DESCRIPTION OF THE TASK.
Out of the entries that follow, copy each line containing "cursor".

DATA SECTION.

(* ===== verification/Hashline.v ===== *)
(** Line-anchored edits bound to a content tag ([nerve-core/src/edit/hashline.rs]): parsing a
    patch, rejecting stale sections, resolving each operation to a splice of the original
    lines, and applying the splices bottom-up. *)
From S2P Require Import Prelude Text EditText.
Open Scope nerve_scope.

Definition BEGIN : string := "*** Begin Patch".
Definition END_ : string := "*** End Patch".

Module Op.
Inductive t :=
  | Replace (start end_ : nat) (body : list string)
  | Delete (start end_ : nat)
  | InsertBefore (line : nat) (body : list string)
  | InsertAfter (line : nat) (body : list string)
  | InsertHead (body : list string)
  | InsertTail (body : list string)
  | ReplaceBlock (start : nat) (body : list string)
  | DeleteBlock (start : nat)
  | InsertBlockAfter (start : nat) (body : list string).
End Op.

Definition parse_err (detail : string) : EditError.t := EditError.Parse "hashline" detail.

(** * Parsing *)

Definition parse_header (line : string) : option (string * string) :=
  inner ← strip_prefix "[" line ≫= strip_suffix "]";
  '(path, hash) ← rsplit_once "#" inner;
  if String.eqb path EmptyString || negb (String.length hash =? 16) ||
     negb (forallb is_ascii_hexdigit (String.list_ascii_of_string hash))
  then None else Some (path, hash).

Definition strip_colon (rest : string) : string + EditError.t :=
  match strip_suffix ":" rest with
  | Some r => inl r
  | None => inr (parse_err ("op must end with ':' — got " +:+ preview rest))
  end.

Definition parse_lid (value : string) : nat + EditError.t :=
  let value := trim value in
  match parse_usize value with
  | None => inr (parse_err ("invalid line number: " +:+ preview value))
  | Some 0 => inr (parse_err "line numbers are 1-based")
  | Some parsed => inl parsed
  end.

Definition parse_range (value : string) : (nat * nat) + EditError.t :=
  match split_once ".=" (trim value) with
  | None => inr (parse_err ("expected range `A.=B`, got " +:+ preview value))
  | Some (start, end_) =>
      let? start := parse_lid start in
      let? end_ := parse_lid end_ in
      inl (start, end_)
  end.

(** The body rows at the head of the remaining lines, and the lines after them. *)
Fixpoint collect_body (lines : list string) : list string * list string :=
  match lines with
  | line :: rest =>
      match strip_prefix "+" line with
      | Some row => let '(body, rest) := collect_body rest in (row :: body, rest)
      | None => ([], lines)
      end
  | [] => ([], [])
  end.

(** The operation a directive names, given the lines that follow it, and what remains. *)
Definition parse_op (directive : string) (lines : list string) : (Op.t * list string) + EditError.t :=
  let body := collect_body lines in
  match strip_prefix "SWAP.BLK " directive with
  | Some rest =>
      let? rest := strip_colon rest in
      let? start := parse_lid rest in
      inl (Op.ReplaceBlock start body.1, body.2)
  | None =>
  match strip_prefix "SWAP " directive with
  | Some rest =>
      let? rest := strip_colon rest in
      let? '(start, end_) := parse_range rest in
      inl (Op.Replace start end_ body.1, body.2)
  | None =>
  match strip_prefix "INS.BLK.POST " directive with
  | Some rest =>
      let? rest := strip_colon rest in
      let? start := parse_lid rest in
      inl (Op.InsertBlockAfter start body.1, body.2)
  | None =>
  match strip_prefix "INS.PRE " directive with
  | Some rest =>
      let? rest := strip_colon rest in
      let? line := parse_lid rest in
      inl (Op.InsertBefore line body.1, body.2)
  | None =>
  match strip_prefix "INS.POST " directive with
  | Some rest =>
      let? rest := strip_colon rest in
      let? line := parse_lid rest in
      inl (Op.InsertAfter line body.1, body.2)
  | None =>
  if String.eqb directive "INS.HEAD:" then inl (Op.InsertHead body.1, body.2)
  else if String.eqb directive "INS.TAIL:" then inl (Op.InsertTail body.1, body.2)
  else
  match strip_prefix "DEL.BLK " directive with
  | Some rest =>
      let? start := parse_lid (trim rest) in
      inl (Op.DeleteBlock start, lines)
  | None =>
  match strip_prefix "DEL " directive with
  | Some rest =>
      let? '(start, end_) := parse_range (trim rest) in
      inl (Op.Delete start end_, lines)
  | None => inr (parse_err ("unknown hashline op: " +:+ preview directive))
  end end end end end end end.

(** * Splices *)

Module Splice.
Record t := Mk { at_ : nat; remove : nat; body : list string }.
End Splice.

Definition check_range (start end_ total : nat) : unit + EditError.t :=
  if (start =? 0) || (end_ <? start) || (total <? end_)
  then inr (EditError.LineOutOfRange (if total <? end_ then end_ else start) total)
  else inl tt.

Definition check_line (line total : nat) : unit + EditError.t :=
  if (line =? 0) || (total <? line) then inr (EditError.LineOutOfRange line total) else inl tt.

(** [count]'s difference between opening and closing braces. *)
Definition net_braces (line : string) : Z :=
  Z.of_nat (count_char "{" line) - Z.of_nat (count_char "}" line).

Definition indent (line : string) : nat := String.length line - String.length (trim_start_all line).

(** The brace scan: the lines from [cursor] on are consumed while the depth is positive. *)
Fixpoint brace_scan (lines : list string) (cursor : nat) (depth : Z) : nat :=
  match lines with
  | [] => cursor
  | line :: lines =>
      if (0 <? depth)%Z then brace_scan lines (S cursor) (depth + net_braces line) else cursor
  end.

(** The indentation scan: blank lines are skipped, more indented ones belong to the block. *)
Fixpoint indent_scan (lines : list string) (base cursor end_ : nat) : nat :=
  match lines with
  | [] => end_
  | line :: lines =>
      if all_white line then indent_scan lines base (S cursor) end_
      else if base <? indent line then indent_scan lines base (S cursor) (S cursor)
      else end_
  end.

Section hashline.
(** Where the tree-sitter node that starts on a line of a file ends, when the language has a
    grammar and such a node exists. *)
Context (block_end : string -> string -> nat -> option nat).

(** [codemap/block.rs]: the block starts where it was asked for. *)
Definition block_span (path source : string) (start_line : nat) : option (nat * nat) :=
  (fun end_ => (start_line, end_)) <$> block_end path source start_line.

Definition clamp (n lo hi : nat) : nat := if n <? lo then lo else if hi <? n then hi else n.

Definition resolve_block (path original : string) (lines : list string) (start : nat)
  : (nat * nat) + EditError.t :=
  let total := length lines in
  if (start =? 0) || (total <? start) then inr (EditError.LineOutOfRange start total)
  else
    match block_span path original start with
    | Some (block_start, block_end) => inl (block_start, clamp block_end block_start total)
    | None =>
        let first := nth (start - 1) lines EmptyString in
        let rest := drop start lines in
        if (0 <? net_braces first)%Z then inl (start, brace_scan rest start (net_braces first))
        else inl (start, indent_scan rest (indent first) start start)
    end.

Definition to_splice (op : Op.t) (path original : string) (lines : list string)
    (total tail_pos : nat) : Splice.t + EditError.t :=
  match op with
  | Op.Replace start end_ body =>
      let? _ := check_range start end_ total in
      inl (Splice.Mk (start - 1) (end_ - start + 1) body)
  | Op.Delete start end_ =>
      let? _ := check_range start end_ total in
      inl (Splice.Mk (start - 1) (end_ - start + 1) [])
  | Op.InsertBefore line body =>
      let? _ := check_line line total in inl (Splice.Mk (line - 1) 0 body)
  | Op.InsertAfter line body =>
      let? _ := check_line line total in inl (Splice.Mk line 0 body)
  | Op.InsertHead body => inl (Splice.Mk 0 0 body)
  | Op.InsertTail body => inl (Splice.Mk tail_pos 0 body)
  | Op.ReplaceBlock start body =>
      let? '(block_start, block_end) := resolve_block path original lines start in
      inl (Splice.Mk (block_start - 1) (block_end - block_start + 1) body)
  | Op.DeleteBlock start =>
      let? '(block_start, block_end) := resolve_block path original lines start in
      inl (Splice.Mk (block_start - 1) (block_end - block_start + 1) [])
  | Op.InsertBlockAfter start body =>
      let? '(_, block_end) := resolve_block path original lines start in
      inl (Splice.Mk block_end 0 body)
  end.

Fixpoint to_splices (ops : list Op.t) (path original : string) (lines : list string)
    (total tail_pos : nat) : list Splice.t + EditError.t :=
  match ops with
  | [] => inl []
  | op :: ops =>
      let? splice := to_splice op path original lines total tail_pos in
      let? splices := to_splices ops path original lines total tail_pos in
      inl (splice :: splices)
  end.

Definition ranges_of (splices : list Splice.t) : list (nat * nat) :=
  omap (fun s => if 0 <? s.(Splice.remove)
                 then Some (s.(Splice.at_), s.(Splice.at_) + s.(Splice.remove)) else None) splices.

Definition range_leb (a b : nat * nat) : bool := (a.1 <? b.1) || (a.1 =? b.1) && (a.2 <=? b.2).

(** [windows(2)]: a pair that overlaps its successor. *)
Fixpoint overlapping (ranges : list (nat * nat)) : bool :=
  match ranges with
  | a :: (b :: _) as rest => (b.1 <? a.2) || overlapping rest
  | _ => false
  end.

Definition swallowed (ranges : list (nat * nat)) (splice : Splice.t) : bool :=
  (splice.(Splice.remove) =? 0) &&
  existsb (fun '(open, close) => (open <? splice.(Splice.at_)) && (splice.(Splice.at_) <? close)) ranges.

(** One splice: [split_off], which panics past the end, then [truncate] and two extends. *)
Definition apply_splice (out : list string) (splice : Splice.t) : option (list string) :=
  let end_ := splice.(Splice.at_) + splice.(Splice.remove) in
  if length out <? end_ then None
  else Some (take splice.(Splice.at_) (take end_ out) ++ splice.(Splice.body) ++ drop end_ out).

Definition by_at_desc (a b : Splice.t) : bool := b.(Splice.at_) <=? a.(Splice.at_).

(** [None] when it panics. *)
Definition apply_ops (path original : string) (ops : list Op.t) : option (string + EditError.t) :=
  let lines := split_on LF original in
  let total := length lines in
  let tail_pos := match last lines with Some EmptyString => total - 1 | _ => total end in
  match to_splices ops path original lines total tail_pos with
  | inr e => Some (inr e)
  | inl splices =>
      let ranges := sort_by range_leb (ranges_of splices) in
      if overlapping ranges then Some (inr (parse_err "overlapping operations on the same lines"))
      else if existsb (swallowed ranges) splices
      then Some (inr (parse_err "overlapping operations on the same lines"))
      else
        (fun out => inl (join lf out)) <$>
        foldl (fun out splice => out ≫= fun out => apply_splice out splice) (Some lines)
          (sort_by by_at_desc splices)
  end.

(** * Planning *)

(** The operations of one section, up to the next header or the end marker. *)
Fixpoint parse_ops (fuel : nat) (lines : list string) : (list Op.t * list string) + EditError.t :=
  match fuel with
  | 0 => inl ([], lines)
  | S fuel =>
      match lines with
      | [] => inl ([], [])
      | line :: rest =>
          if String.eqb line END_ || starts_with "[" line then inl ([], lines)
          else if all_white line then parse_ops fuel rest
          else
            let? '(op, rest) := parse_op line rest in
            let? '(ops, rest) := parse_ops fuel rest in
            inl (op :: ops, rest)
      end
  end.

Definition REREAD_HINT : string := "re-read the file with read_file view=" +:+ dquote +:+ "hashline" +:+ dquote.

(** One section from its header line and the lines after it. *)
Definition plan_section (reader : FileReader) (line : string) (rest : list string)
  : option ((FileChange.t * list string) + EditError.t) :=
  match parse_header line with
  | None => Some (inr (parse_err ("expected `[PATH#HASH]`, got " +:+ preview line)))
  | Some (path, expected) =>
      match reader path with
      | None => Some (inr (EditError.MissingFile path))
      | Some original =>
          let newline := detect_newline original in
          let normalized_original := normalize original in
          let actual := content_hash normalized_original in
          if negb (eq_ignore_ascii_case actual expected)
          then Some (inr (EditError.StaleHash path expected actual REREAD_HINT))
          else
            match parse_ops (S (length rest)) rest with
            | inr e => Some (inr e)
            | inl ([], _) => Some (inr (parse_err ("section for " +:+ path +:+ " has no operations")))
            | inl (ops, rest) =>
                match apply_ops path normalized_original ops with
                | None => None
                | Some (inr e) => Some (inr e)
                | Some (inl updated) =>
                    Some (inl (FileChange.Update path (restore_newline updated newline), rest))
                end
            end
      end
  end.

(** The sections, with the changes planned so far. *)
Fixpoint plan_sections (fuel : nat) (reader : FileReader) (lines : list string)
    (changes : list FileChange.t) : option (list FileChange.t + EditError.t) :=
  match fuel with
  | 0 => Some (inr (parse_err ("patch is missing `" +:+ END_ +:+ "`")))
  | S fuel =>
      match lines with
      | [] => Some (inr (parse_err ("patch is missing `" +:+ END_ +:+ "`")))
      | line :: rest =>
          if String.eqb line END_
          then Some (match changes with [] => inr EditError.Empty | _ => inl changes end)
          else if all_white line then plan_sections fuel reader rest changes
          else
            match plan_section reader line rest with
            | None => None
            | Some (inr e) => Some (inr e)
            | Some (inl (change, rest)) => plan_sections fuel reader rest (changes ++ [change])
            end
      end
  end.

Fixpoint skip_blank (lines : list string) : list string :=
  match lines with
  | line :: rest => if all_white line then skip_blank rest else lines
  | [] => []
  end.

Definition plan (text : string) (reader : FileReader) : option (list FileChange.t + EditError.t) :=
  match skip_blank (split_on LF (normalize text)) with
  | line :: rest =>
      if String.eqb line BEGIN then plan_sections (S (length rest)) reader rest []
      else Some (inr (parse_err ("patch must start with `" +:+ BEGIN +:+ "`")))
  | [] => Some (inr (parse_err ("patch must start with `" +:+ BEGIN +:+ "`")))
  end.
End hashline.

WRITTEN REPLY.
(** The brace scan: the lines from [cursor] on are consumed while the depth is positive. *)
Fixpoint brace_scan (lines : list string) (cursor : nat) (depth : Z) : nat :=
  | [] => cursor
      if (0 <? depth)%Z then brace_scan lines (S cursor) (depth + net_braces line) else cursor
Fixpoint indent_scan (lines : list string) (base cursor end_ : nat) : nat :=
      if all_white line then indent_scan lines base (S cursor) end_
      else if base <? indent line then indent_scan lines base (S cursor) (S cursor)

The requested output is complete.